Today I walked in the door and my daughter had left me a little note out of torn paper on the coffee table “I {heart} U”.  (I love you too baby girl).  That right there is the 1%.

The One Percent

The only thing these advice articles ultimately serve to do is to make us feel lousy about the way we are parenting, the way we are mothering, how we need to be doing better on a daily basis.  And that is just not right.  Because 100% of the parents I know love their kids to bits and do an amazing job at it.  Not a perfect job, not a job without mistakes, missteps and missed opportunities.  But in very real, human, loving ways an amazing job.  And the kids know that.  They feel it.
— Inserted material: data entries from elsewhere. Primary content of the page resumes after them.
(** C3 (as amended): the constructor of [RandomStepstoneScene] raises
    [ValueError] exactly when some colour of the palette does not have four
    components, and constructs the scene otherwise, whatever the values of
    the components; in both cases the world is left as it was: no random
    number has been drawn and no engine call made. *)
Theorem stepstone_init_checks_color_lengths (G : PRNG)
    (a : RandomStepstoneScene.Args) (w : World G) :
  (Exists (fun color => length color ≠ 4%nat) (RandomStepstoneScene.color_sequence a) ->
   RandomStepstoneScene.__init__ a w
   = (Raise (ValueError "Each color must be length 4"), w))
  /\ (Forall (fun color => length color = 4%nat) (RandomStepstoneScene.color_sequence a) ->
      RandomStepstoneScene.__init__ a w = (Ok (RandomStepstoneScene.assigned a), w)).
Proof.
  unfold RandomStepstoneScene.__init__. split; intros H.
  - erewrite bind_raise; [reflexivity|]. now apply palette_check_raise.
  - erewrite bind_ok; [|now apply palette_check_ok]. reflexivity.
Qed.

(** C3, counterexample: a palette whose only colour has the component 2,
    outside [[0, 1]], is accepted: the constructor raises nothing. *)
Lemma stepstone_init_accepts_component_out_of_range :
  let a := stepstone_args 3 (Some 7) [[2; 0; 0; 1]%Q] in
  Exists (fun color => Exists (fun x => ~ (0 <= x <= 1)%Q) color)
    (RandomStepstoneScene.color_sequence a)
  /\ ~ is_raise (fst (RandomStepstoneScene.__init__ a (sample_world 1 2 1))).
Proof.
  split.
  - apply Exists_cons_hd, Exists_cons_hd. intros [_ H]. now apply H.
  - simpl. tauto.
Qed.

(** ** Loops *)

Section ForFold.
Context {St A B : Type}.

(** A loop whose body never raises and steps an invariant from one
    position of the list to the next runs to its end. *)
Lemma for_fold_invariant (I : nat -> B -> St -> Prop) (l : list A)
    (body : A -> B -> M St B) :
  (forall n x acc s, l !! n = Some x -> I n acc s ->
     exists acc' s', body x acc s = (Ok acc', s') /\ I (S n) acc' s') ->
  forall acc s, I 0%nat acc s ->
  exists acc' s', for_fold l body acc s = (Ok acc', s') /\ I (length l) acc' s'.
Proof.
  revert I. induction l as [|x l IH]; intros I Hstep acc s H0.
  - exists acc, s. split; [reflexivity|exact H0].
  - destruct (Hstep 0%nat x acc s eq_refl H0) as (acc1 & s1 & Hbody & H1).
    simpl. rewrite (bind_ok _ _ _ _ _ Hbody).
    apply (IH (fun n => I (S n))); [|exact H1].
    intros n y acc2 s2 Hy. apply (Hstep (S n)). exact Hy.
Qed.

End ForFold.

(** ** Lists as Python uses them *)

Lemma length_py_list_mul {A} (l : list A) (n : Z) :
  length (py_list_mul l n) = (Z.to_nat n * length l)%nat.
Proof.
  unfold py_list_mul. induction (Z.to_nat n) as [|k IH]; [reflexivity|].
  simpl. rewrite length_app, IH. reflexivity.
Qed.

Lemma Forall_py_list_mul {A} (P : A -> Prop) (l : list A) (n : Z) :
  Forall P l -> Forall P (py_list_mul l n).
Proof.
  intros H. unfold py_list_mul. apply Forall_join, Forall_replicate, H.
Qed.

Lemma setitem_ok {A} (l : list A) (i : Z) (v : A) :
  0 <= i < Z.of_nat (length l) ->
  setitem l i v = Ok (<[Z.to_nat i := v]> l).
Proof.
  intros H. unfold setitem. destruct (decide _) as [_|Hn]; [reflexivity|].
  contradiction.
Qed.

Lemma lookup_insert_same {A} (l : list A) (i p : nat) (v : A) :
  l !! p = Some v -> <[i := v]> l !! p = Some v.
Proof.
  intros H. rewrite list_lookup_insert. destruct (decide _); [reflexivity|exact H].
Qed.

Lemma int_half_bound (i n : Z) : 0 <= i < int_half n <-> 0 <= i /\ 2 * i + 1 < n.
Proof. unfold int_half. Z.to_euclidean_division_equations. lia. Qed.

(** ** The block noise loop *)

Lemma block_cells_disjoint (rows i j i' j' : Z) (p : nat) :
  0 <= i -> 2*i + 1 < rows -> 0 <= j ->
  0 <= i' -> 2*i' + 1 < rows -> 0 <= j' ->
  i ≠ i' \/ j ≠ j' ->
  p ∈ block_cells rows i j -> p ∉ block_cells rows i' j'.
Proof.
  intros Hi Hr Hj Hi' Hr' Hj' Hne Hp Hp'.
  unfold block_cells in *.
  repeat (rewrite elem_of_cons in Hp). rewrite elem_of_nil in Hp.
  repeat (rewrite elem_of_cons in Hp'). rewrite elem_of_nil in Hp'.
  pose proof Z2Nat.inj as Hinj.
  destruct Hp as [->|[->|[->|[->|[]]]]];
    destruct Hp' as [Hp'|[Hp'|[Hp'|[Hp'|[]]]]];
    apply Hinj in Hp'; try nia;
    destruct (Z.lt_trichotomy j j') as [Hlt|[->|Hlt]]; nia.
Qed.

Lemma same_height_frame (data data' : list Q) (rows i j : Z) :
  (forall p, p ∈ block_cells rows i j -> data' !! p = data !! p) ->
  same_height data rows i j -> same_height data' rows i j.
Proof.
  intros Hsame [h Hh]. exists h.
  rewrite Forall_forall in *. intros p Hp. rewrite Hsame by exact Hp. now apply Hh.
Qed.

Section BlockNoise.
Context {G : PRNG}.
Variables (rows columns : Z) (height_bound : Q).

(** [P] is any property that zero and every drawn height have. *)
Variable P : Q -> Prop.
Hypothesis P_draw :
  forall k, 0 <= k < 2 ^ 53 -> P (0 + (height_bound - 0) * (k # two53))%Q.

Let size : nat := (Z.to_nat columns * (Z.to_nat rows * 1))%nat.

Let write_block (j i : Z) (heightfieldData : list Q) : M (gen_state G) (list Q) :=
  height <- uniform 0 height_bound ;;
  d1 <- lift_result (setitem heightfieldData (2*i + 2*j*rows) height) ;;
  d2 <- lift_result (setitem d1 (2*i + 1 + 2*j*rows) height) ;;
  d3 <- lift_result (setitem d2 (2*i + (2*j + 1)*rows) height) ;;
  lift_result (setitem d3 (2*i + 1 + (2*j + 1)*rows) height).

Lemma write_block_spec (i j : Z) (d : list Q) (s : gen_state G) :
  0 <= i -> 2*i + 1 < rows -> 0 <= j -> 2*j + 1 < columns ->
  length d = size -> Forall P d ->
  exists d' s',
    write_block j i d s = (Ok d', s')
    /\ length d' = size /\ Forall P d'
    /\ (forall p, p ∉ block_cells rows i j -> d' !! p = d !! p)
    /\ same_height d' rows i j.
Proof.
  intros Hi Hr Hj Hc Hlen HP.
  assert (Z.of_nat (length d) = rows * columns) as HlenZ by (rewrite Hlen; subst size; nia).
  unfold write_block, uniform, random, bind, ret, lift_result.
  pose proof (gen_next_range G s) as Hk.
  destruct (gen_next G s) as [k s']. simpl in Hk.
  set (h := (0 + (height_bound - 0) * (k # two53))%Q).
  rewrite setitem_ok by nia.
  rewrite setitem_ok by (rewrite length_insert; nia).
  rewrite setitem_ok by (rewrite !length_insert; nia).
  rewrite setitem_ok by (rewrite !length_insert; nia).
  eexists _, _. split; [reflexivity|].
  assert (P h) as Hh by (apply P_draw, Hk).
  split; [now rewrite !length_insert|].
  split; [now repeat apply Forall_insert|].
  split.
  - intros p Hp. unfold block_cells in Hp.
    repeat (rewrite not_elem_of_cons in Hp). destruct Hp as (H1 & H2 & H3 & H4 & _).
    now rewrite !list_lookup_insert_ne by congruence.
  - exists h. unfold block_cells. repeat constructor.
    + do 3 apply lookup_insert_same. apply list_lookup_insert_eq. nia.
    + do 2 apply lookup_insert_same. apply list_lookup_insert_eq.
      rewrite length_insert. nia.
    + apply lookup_insert_same. apply list_lookup_insert_eq.
      rewrite !length_insert. nia.
    + apply list_lookup_insert_eq. rewrite !length_insert. nia.
Qed.
(** * my-app: the chat relay route, the floating chat widget, the admin pages

    A shallow embedding of

      - [src/app/api/chat/route.ts]            (module [Route]),
      - [src/components/ui/FloatingChat.tsx]   (module [FloatingChat]),
      - [src/app/admin/students/page.tsx]      (module [Admin]: the list's
        filter, counters, colours and CSV export, and the reset-password
        dialog of the student page),

    over a small model of the JavaScript values and effects the files use
    (module [JS]), followed by the properties of the relay, of the widget,
    of the two together, and of the admin pages.  Of the admin pages,
    [loadStudents], [loadStudentData] and [handleUpdateStudent] are not
    modelled: they work on raw response bodies and, through [Promise.all],
    on the order in which two requests settle. *)

From Stdlib Require Import List String Ascii NArith Bool Lia.
From Stdlib Require Import Floats.PrimFloat.
From Stdlib Require Floats.FloatOps Floats.FloatAxioms Floats.SpecFloat.
From Stdlib Require PeanoNat.
Import ListNotations.

#[local] Set Warnings "-inexact-float,-register-all".
#[local] Open Scope N_scope.
#[local] Open Scope list_scope.

(* ===================================================================== *)
(** * JavaScript values, strings and effects *)
(* ===================================================================== *)

Module JS.

(** A JavaScript string is a sequence of UTF-16 code units. *)
Definition jsstring : Type := list N.

(** ASCII literals of the sources, as code units. *)
Definition js (s : string) : jsstring :=
  map N_of_ascii (list_ascii_of_string s).

Definition is_empty (s : jsstring) : bool :=
  match s with [] => true | _ :: _ => false end.

Fixpoint jsstring_eqb (a b : jsstring) : bool :=
  match a, b with
  | [], [] => true
  | x :: a', y :: b' => (x =? y) && jsstring_eqb a' b'
  | _, _ => false
  end.

(** ECMAScript WhiteSpace and LineTerminator code points; all of them lie in
    the basic plane, so the test is exact on code units. *)
Definition is_whitespace (c : N) : bool :=
  (c =? 9) || (c =? 10) || (c =? 11) || (c =? 12) || (c =? 13) || (c =? 32)
  || (c =? 160) || (c =? 5760)
  || ((8192 <=? c) && (c <=? 8202))
  || (c =? 8232) || (c =? 8233) || (c =? 8239) || (c =? 8287)
  || (c =? 12288) || (c =? 65279).

Fixpoint trimStart (s : jsstring) : jsstring :=
  match s with
  | c :: rest => if is_whitespace c then trimStart rest else s
  | [] => []
  end.

(** [String.prototype.trim]. *)
Definition trim (s : jsstring) : jsstring :=
  rev (trimStart (rev (trimStart s))).

(** The values that [JSON.parse] produces, plus [undefined], which property
    reads produce.  An object is the list of its own properties in insertion
    order (names are unique in a parsed object; a read takes the first). *)
Inductive value : Type :=
| VUndefined
| VNull
| VBool (b : bool)
| VNum (n : float)
| VStr (s : jsstring)
| VArr (elems : list value)
| VObj (props : list (jsstring * value)).

(** What a [throw] carries. *)
Inductive exn : Type :=
| Error (message : jsstring)          (* [new Error(message)] *)
| TypeError                           (* a property read of null or undefined;
                                         the engine's message is not modelled *)
| Thrown (name message : jsstring).   (* any other exception of the platform:
                                         a SyntaxError of [json()], a network
                                         failure of [fetch], the TypeError of
                                         a failed conversion to a string, ... *)

(** A computation that returns or throws; also what a promise settles to. *)
Definition result (A : Type) : Type := (exn + A)%type.
Definition Promise (A : Type) : Type := result A.

(** ToBoolean: the test of [!x], [x || y] and [if (x)]. *)
Definition ToBoolean (v : value) : bool :=
  match v with
  | VUndefined | VNull => false
  | VBool b => b
  | VNum n => negb (PrimFloat.eqb n 0%float || PrimFloat.is_nan n)
  | VStr s => negb (is_empty s)
  | VArr _ | VObj _ => true
  end.

(** [a || b] on values. *)
Definition or_else (a b : value) : value :=
  if ToBoolean a then a else b.

Definition is_nullish (v : value) : bool :=
  match v with VUndefined | VNull => true | _ => false end.

Fixpoint lookup (k : jsstring) (props : list (jsstring * value)) : option value :=
  match props with
  | [] => None
  | (k', v) :: rest => if jsstring_eqb k k' then Some v else lookup k rest
  end.

(** [v.name], for the property names the two sources read ([query],
    [subject], [candidates], [content], [parts], [text], [error], [message],
    [success], [response]): none of them is defined on the prototypes of
    strings, numbers, booleans, arrays or plain objects, so only an object's
    own properties can answer. *)
Definition Get (v : value) (name : jsstring) : result value :=
  match v with
  | VUndefined | VNull => inl TypeError
  | VObj props =>
      inr (match lookup name props with Some x => x | None => VUndefined end)
  | VBool _ | VNum _ | VStr _ | VArr _ => inr VUndefined
  end.

(** [v[0]]: the first element of an array, the first code unit of a string,
    the property ["0"] of an object. *)
Definition Get0 (v : value) : result value :=
  match v with
  | VUndefined | VNull => inl TypeError
  | VArr elems => inr (match elems with x :: _ => x | [] => VUndefined end)
  | VStr s => inr (match s with c :: _ => VStr [c] | [] => VUndefined end)
  | VObj props =>
      inr (match lookup (js "0") props with Some x => x | None => VUndefined end)
  | VBool _ | VNum _ => inr VUndefined
  end.

(** Optional chaining [v?.access]: undefined when [v] is null or undefined. *)
Definition opt (v : result value) (access : value -> result value)
  : result value :=
  match v with
  | inl e => inl e
  | inr x => if is_nullish x then inr VUndefined else access x
  end.

(** [const { a, b } = v]. *)
Definition destructure2 (v : value) (a b : jsstring) : result (value * value) :=
  match Get v a with
  | inl e => inl e
  | inr x => match Get v b with
             | inl e => inl e
             | inr y => inr (x, y)
             end
  end.

(** Built-ins of the runtime that are used but not modelled: the decimal
    text of a number, [JSON.stringify], and the engine's message for an
    object that cannot be converted to a primitive value. *)
Record Builtins : Type := {
  Number_toString : float -> jsstring;
  JSON_stringify : value -> jsstring;
  conversion_message : jsstring
}.

Section ToString.
Variable rt : Builtins.

(** The TypeError of a conversion that finds no usable [toString] or
    [valueOf]. *)
Definition cannot_convert : exn :=
  Thrown (js "TypeError") (conversion_message rt).

(** ToString, as a template literal and [new Error] apply it to the values
    above.  An object is converted by its [toString] method: a parsed object
    inherits the one that prints [[object Object]], unless it has an own
    property [toString], which is never callable in parsed data; then
    [valueOf] is tried, which gives no primitive, and the conversion throws.
    An array joins the conversions of its elements, null and undefined
    counting as empty. *)
Fixpoint ToString (v : value) : result jsstring :=
  match v with
  | VUndefined => inr (js "undefined")
  | VNull => inr (js "null")
  | VBool true => inr (js "true")
  | VBool false => inr (js "false")
  | VNum n => inr (Number_toString rt n)
  | VStr s => inr s
  | VArr elems =>
      (fix join (l : list value) : result jsstring :=
         match l with
         | [] => inr []
         | x :: rest =>
             match (if is_nullish x then inr [] else ToString x) with
             | inl e => inl e
             | inr sx =>
                 match rest with
                 | [] => inr sx
                 | _ :: _ =>
                     match join rest with
                     | inl e => inl e
                     | inr sr => inr (sx ++ js "," ++ sr)
                     end
                 end
             end
         end) elems
  | VObj props =>
      match lookup (js "toString") props with
      | Some _ => inl cannot_convert
      | None => inr (js "[object Object]")
      end
  end.
End ToString.

(** What [JSON.parse(JSON.stringify(v))] gives for the values above, that is
    how a value sent as JSON reads on the other side: a number that is not
    finite is sent as null and a negative zero as zero, an undefined element
    of an array as null, an undefined property not at all; everything else
    is sent as it is. *)
Fixpoint through_JSON (v : value) : value :=
  match v with
  | VUndefined | VNull | VBool _ | VStr _ => v
  | VNum n =>
      if PrimFloat.is_finite n then
        if PrimFloat.eqb n 0%float then VNum 0%float else VNum n
      else VNull
  | VArr elems =>
      VArr (map (fun x => match x with
                          | VUndefined => VNull
                          | _ => through_JSON x
                          end) elems)
  | VObj props =>
      VObj ((fix each (l : list (jsstring * value)) : list (jsstring * value) :=
               match l with
               | [] => []
               | (k, x) :: rest =>
                   match x with
                   | VUndefined => each rest
                   | _ => (k, through_JSON x) :: each rest
                   end
               end) props)
  end.
(** * report-uri-mpulse: the report relay of [index.js]

    A shallow embedding of the route [POST /report/:apiKey] and of
    [handleReport], with the JavaScript operations they rely on written
    out: property reads that raise on [undefined] and [null], truthiness,
    [String.prototype.replace] / [indexOf] / [substring] / [trim],
    template-literal string conversion and [Number.prototype.toString(36)].

    Strings are sequences of code units; the Standard Library's [string]
    carries 8-bit units, and every operation below works unit by unit. *)

From Stdlib Require Import ZArith Lia Ascii String List.
From stdpp Require Import base gmap strings list pretty.

Local Open Scope string_scope.
Local Open Scope list_scope.
Local Open Scope Z_scope.

(** ** String built-ins *)

(** [String.prototype.indexOf(pat)]: the least position at which [pat]
    occurs, [-1] when it does not occur. *)
Fixpoint indexOf_from (pat s : string) (i : Z) : Z :=
  if String.prefix pat s then i
  else match s with
       | EmptyString => -1
       | String _ s' => indexOf_from pat s' (i + 1)
       end.

Definition indexOf (s pat : string) : Z := indexOf_from pat s 0.

(** [String.prototype.substring(start, end)]: both ends are clamped to
    [0 .. length] and swapped when out of order. *)
Definition substring (s : string) (start finish : Z) : string :=
  let len := Z.of_nat (String.length s) in
  let a := Z.min (Z.max start 0) len in
  let b := Z.min (Z.max finish 0) len in
  let from := Z.min a b in
  let to := Z.max a b in
  String.substring (Z.to_nat from) (Z.to_nat (to - from)) s.

(** [String.prototype.replace(pat, rep)] with a string pattern: only the
    first occurrence is replaced.  [rep] is taken literally (the program
    only ever passes the empty string). *)
Definition replace (s pat rep : string) : string :=
  let pos := indexOf s pat in
  if pos =? -1 then s
  else substring s 0 pos
       +:+ rep
       +:+ substring s (pos + Z.of_nat (String.length pat))
                       (Z.of_nat (String.length s)).

(** White space and line terminators among the 8-bit code units:
    TAB, LF, VT, FF, CR, SPACE and NBSP.  The other white space of
    JavaScript (U+1680, U+2000 to U+200A, U+2028, U+2029, U+202F, U+205F,
    U+3000, U+FEFF) lies above the units a [string] holds here. *)
Definition isWhiteSpace (c : ascii) : bool :=
  let n := nat_of_ascii c in
  ((9 <=? n) && (n <=? 13) || (n =? 32) || (n =? 160))%nat.

Fixpoint trimStart (s : string) : string :=
  match s with
  | EmptyString => EmptyString
  | String c s' => if isWhiteSpace c then trimStart s' else s
  end.

Fixpoint trimEnd (s : string) : string :=
  match s with
  | EmptyString => EmptyString
  | String c s' =>
      match trimEnd s' with
      | EmptyString => if isWhiteSpace c then EmptyString else String c EmptyString
      | rest => String c rest
      end
  end.

(** [String.prototype.trim()]. *)
Definition trim (s : string) : string := trimEnd (trimStart s).

(** ** [Number.prototype.toString(36)] on integers *)

Definition digit36 (k : Z) : ascii :=
  if k <? 10 then ascii_of_nat (Z.to_nat (48 + k))
  else ascii_of_nat (Z.to_nat (87 + k)).

(** The digits of [n >= 0], most significant first; [fuel] bounds the
    number of digits. *)
Fixpoint digits36 (fuel : nat) (n : Z) (acc : string) : string :=
  match fuel with
  | O => acc
  | S fuel' =>
      let acc' := String (digit36 (n mod 36)) acc in
      if n <? 36 then acc' else digits36 fuel' (n / 36) acc'
  end.

Definition toString36 (n : Z) : string :=
  let a := Z.abs n in
  let ds := digits36 (S (Z.to_nat (Z.log2 a))) a EmptyString in
  if n <? 0 then String "-" ds else ds.

(** Reading a base-36 numeral back: used to state what [toString36]
    produces. *)
Definition digit36_value (c : ascii) : option Z :=
  let n := Z.of_nat (nat_of_ascii c) in
  if (48 <=? n) && (n <=? 57) then Some (n - 48)
  else if (97 <=? n) && (n <=? 122) then Some (n - 87)
  else None.

Fixpoint numeral36 (s : string) (acc : Z) : option Z :=
  match s with
  | EmptyString => Some acc
  | String c s' =>
      match digit36_value c with
      | Some k => numeral36 s' (36 * acc + k)
      | None => None
      end
  end.

Definition parse36 (s : string) : option Z :=
  match s with
  | EmptyString => None
  | String c s' =>
      if Ascii.eqb c "-"
      then match s' with
           | EmptyString => None
           | _ => Z.opp <$> numeral36 s' 0
           end
      else numeral36 s 0
  end.

(** ** Occurrences of a pattern, to state what the string built-ins do *)

(** [pat] occurs in [s] at position [i]. *)
Definition occurs_at (pat s : string) (i : nat) : Prop :=
  ∃ a b, s = a +:+ pat +:+ b ∧ String.length a = i.

Definition occurs (pat s : string) : Prop := ∃ i, occurs_at pat s i.

(** [r] is [s] without its first occurrence of [pat], or [s] itself when
    [pat] does not occur. *)
Definition removed_first (pat s r : string) : Prop :=
  (¬ occurs pat s ∧ r = s) ∨
  (∃ a b, s = a +:+ pat +:+ b ∧ r = a +:+ b ∧
          ∀ i, occurs_at pat s i → (String.length a ≤ i)%nat).

(** [r] is the part of [s] before its first occurrence of [sep], or [s]
    itself when [sep] does not occur. *)
Definition cut_before (sep s r : string) : Prop :=
  (¬ occurs sep s ∧ r = s) ∨
  (∃ b, s = r +:+ sep +:+ b ∧
        ∀ i, occurs_at sep s i → (String.length r ≤ i)%nat).

(** ** Values, outcomes and the world *)

(** The compile-time switch of [index.js]. *)
Definition INCLUDE_FULL_REPORT : bool := false.

(** The names every plain object inherits from [Object.prototype]: a
    property read [o[k]] with [k] among them succeeds even when [o] has no
    such key of its own, and yields a function (or, for [__proto__], the
    prototype object). *)
Definition Object_prototype : list string :=
  [ "constructor"; "hasOwnProperty"; "isPrototypeOf"; "propertyIsEnumerable";
    "toLocaleString"; "toString"; "valueOf"; "__proto__";
    "__defineGetter__"; "__defineSetter__"; "__lookupGetter__";
    "__lookupSetter__" ].

(** The result of the property read [o[k]] on a plain object used as a
    table. *)
Inductive member (A : Type) : Type :=
| Own (a : A)
| Inherited (name : string)
| Missing.
Arguments Own {A} a.
Arguments Inherited {A} name.
Arguments Missing {A}.

Definition read_member {A : Type} (o : gmap string A) (k : string) : member A :=
  match o !! k with
  | Some a => Own a
  | None => if bool_decide (k ∈ Object_prototype) then Inherited k else Missing
  end.

Inductive exn : Type := TypeError.

Inductive outcome (A : Type) : Type :=
| Ret (a : A)
| Throw (e : exn).
Arguments Ret {A} a.
Arguments Throw {A} e.

Inductive reply : Type :=
| ReplyError (message : string)          (* reply.send(new Error(message)) *)
| ReplySuccess (handled : nat).          (* reply.send({success: true, handled}) *)

Section Relay.

#[local] Set Warnings "-register-all".

(** JSON numbers are IEEE doubles; the program only converts them to
    strings and tests their truthiness, so both are taken from the host. *)
Variable number : Type.
Variable Number_toString : number -> string.
Variable Number_ToBoolean : number -> bool.

(** A value produced by [JSON.parse] (or [undefined], for an absent
    property).  An object is the list of its own properties; a read takes
    the first binding of the key. *)
Inductive value : Type :=
| VUndefined
| VNull
| VBool (b : bool)
| VNum (x : number)
| VStr (s : string)
| VArr (items : list value)
| VObj (fields : list (string * value)).

(** [JSON.stringify] and the [jsurl] encoder are libraries outside
    [index.js]; the clock gives the value of [+(new Date())] at its n-th
    reading; [appLookup] holds the own properties of [apps.json]. *)
Variable JSON_stringify : value -> string.
Variable clock : nat -> Z.
Variable appLookup : gmap string value.

(** The optional detail [f] of an error record. *)
Inductive detail : Type :=
| f_absent                                   (* the literal has no [f] key *)
| f_undefined                                (* f: undefined *)
| f_dump (f : string)                        (* f: [{ f }] *)
| f_script (l c f : value) (w : string).     (* f: [{ l, c, f, w }] *)

(** The object literal handed to [JSURL.stringify]. *)
Record NormalizedError : Type := {
  err_v : Z;
  err_t : string;
  err_d : string;
  err_m : string;
  err_f : detail
}.

Variable JSURL_stringify : list NormalizedError -> string.

(** The [data] object given to [mPulse.sendBeacon]; [None] is a key that
    was never assigned. *)
Record Beacon : Type := {
  rt_tstart : Z;
  rt_end : Z;
  http_initiator : string;
  ua : value;
  ip : value;
  u : option value;
  err : option string
}.

(** The object returned by [mPulse.init(apiKey, secret, { ua })]. *)
Record App : Type := {
  app_apiKey : string;
  app_secret : member value;
  app_ua : string
}.

Inductive logline : Type :=
| LogValue (v : value)      (* console.log(v) *)
| LogText (s : string)      (* console.log(s) *)
| LogInfo (s : string).     (* request.log.info(s) *)

Record world : Type := {
  ticks : nat;                 (* readings of the clock so far *)
  console : list logline;      (* oldest first *)
  sent : list Beacon;          (* beacons handed to mPulse, oldest first *)
  apps : gmap string App       (* the module-level [apps] object *)
}.

Record Request : Type := {
  req_body : value;                     (* request.body *)
  req_user_agent : value;               (* request.headers["user-agent"] *)
  req_x_forwarded_for : value;          (* request.headers["x-forwarded-for"] *)
  req_ip : value;                       (* request.ip *)
  req_apiKey : option string            (* request.params.apiKey *)
}.

(** ** Value-level operations *)

Definition ToBoolean (x : value) : bool :=
  match x with
  | VUndefined | VNull => false
  | VBool b => b
  | VNum n => Number_ToBoolean n
  | VStr s => negb (String.eqb s "")
  | VArr _ | VObj _ => true
  end.

Definition member_ToBoolean (x : member value) : bool :=
  match x with
  | Own a => ToBoolean a
  | Inherited _ => true
  | Missing => false
  end.

Fixpoint assoc (k : string) (fields : list (string * value)) : option value :=
  match fields with
  | [] => None
  | (k', a) :: rest => if String.eqb k k' then Some a else assoc k rest
  end.

(** The value of [x[k]] for [x] other than [undefined] and [null].  The
    keys the handler reads are fixed field names of reports, none of which
    is a name of a prototype, an index or [length]: a read on a string,
    number, boolean or array gives [undefined]. *)
Definition prop (x : value) (k : string) : value :=
  match x with
  | VObj fields => default VUndefined (assoc k fields)
  | _ => VUndefined
  end.

(** [x === s] for a string literal [s]. *)
Definition is_str (x : value) (s : string) : bool :=
  match x with
  | VStr s' => String.eqb s' s
  | _ => false
  end.

(** [a || b] on values already computed. *)
Definition or_else (a b : value) : value := if ToBoolean a then a else b.

(** [Array.prototype.indexOf(needle)] for a string [needle]: the search
    uses strict equality. *)
Fixpoint Array_indexOf_from (items : list value) (needle : string) (i : Z) : Z :=
  match items with
  | [] => -1
  | x :: rest => if is_str x needle then i else Array_indexOf_from rest needle (i + 1)
  end.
So I'm over it.  I may not be as good a mother as you, I'm okay with that.  I'm just me, mothering in the only way I know how.

Sometimes that's nurturing, caring, focused, kissing on the lips type mothering.  And sometimes that's shouty, Hurry UP, frustrated even angry mothering.  That's just how it rolls at our place.


I'm doing the best with what I've got.  That has to be okay.  And if you have any further advice on the matter internets?  Just keep it to yourself, okay?

Parenting advice articles.  Yes?  No?  Maybe?